Quinsai, the origins of wallpaper

Marco Polo

When Marco Polo, who left in 1271 from Venice, arrived six years later in the city of Quinsai – present Hángzhōu a hundred kilometers from Shanghai – he was struck by the tingling of this immense port. The city, which he does not hesitate to sack «most important and most beautiful city in the world »*. Marco Polo entered the short list of privileged received by the Grand Khan, the fifth more accurately, Kubilai, and he spent nearly 17 years serving the Khan in China and neighboring territories.

Quinsai, the "City of Heaven", has the most beautiful palaces and castles in the region, nestled on the heights facing the sea. There, more than elsewhere in China, the lavish holidays are the success of the gold and silver-streaking fairy evenings, a shimmering crowd crosses in the midst of timestimetime settings. The royal palace, in the center of the city, is crouling under the gilding and luxurious papers covered in motifs. Marco Polo’s eyes marvel at the view of entirely green palaces, vast scenes of battles adorning the walls all around him.

QUINSA


Did he stop touching the precious papers on which these frescoes had been painted? Probably not. For the refinement of Chinese decorations and the use of paper, both as ornament and as currency, are perhaps the most tenacious memories reported by the traveller of those twenty years past on silk roads. Upon his return to Europe, Marco Polo tells how wallpaper catches the eye and dresses an interior, and so it is partly thanks to him that these wall settings will experience growing popularity in the West. When he discovered Chinese papers, they had long been in control of the technique.
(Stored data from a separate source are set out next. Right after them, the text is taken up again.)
(** Updates that keep the sessions' backends and do not log in. *)
Lemma frames_modify_state f :
  (∀ s, slot_id (f s) = slot_id s ∧ (∀ k, backend <$> sessions (f s) !! k = backend <$> sessions s !! k) ∧
        (login_role (f s) = login_role s ∨ login_role (f s) = None)) →
  frames (modify_state f).
Proof. intros Hf x. destruct (Hf (state x)) as (F1 & F2 & F3). by split_and!. Qed.

Lemma frames_get_session_context k : frames (get_session_context k).
Proof. intros x. pose proof (keeps_get_session_context k x) as (K1 & K2 & K3 & _).
  unfold framed. rewrite K1, K2, K3. split_and!; auto. left.
  unfold get_session_context. rewrite sm_bind_unfold. cbn [gets].
  by destruct (sessions (state x) !! k) as [s|]; [|done]; cbn; destruct (slotID (backend s) =? _).
Qed.

Lemma framed_insert_session (x : Ctx) k s s' :
  sessions (state x) !! k = Some s → backend s' = backend s →
  framed x (mkContext (slot x) (set_sessions (<[k := s']> (sessions (state x))) (state x)) (handles x)).
Proof.
  intros Es Eb. split_and!; auto. cbn [state sessions set_sessions]. intros j.
  destruct (decide (j = k)) as [->|Hne]; [|by rewrite lookup_insert_ne].
  by rewrite lookup_insert_eq, Es; cbn; rewrite Eb.
Qed.

Lemma frames_update_session k f : (∀ s, backend (f s) = backend s) → frames (update_session k f).
Proof.
  intros Hf x. unfold update_session. rewrite sm_bind_unfold.
  pose proof (frames_get_session_context k x) as Hx.
  destruct (get_session_context k x) as [[s|e|] y] eqn:E; [|done|done].
  apply get_session_context_Ok in E as (-> & Es & _). by eapply framed_insert_session.
Qed.

Lemma frames_with_session_storage {A} k (c : SM MemoryStorageProvider Error A) :
  frames (with_session_storage k c).
Proof.
  intros x. unfold with_session_storage. rewrite sm_bind_unfold.
  pose proof (frames_get_session_context k x) as Hx.
  destruct (get_session_context k x) as [[s|e|] y] eqn:E; [|done|done].
  apply get_session_context_Ok in E as (-> & Es & _). destruct (c (storage s)) as [r m].
  rewrite sm_bind_unfold. cbn [modify_state sm_lift snd]. by eapply framed_insert_session.
Qed.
In 1712, when England introduced a tax on the import of Chinese papers, the manufacture was industrialised in France... A particularly gifted craftsman, Jean-Baptiste Réveillon, developed luxurious mixtures of silk and paper, and worked on patterns of lily flowers and tropical birds.

Baroque, rococo or neoclassical spirits influence patterns in turn, before the fashion of the eye-trumps and panoramas prevails. Large lush frescoes are then printed on ever more luxurious papers: parrots, exotic fruits, wild vegetations are amoncelled on ever-white pans of paper.

It is that wallpaper has always reflected, by its patterns or design, the most beautiful artistic ambitions of its time. It was the playground of the Bahaus, de l’Art Nouveau, or from theUnion of Decorative Arts. Didn't Cézanne, Degas and Matisse draw on his rich motifs to compose their canvases? Georges Braque worked their stuff even in his collages. As for Picasso, he pushed the audacity to conceive of his famous canvas of The Woman in the Wheel (1937) only with wallpaper.

Thus, these mysterious papers that made Quinsai’s wealth, a thousand times transformed over time, continue to live and inspire creators. In each of them, you can nest an explorer, ready to share your dreams of travel, your far-flung and fairy sights and reinvent our daily lives.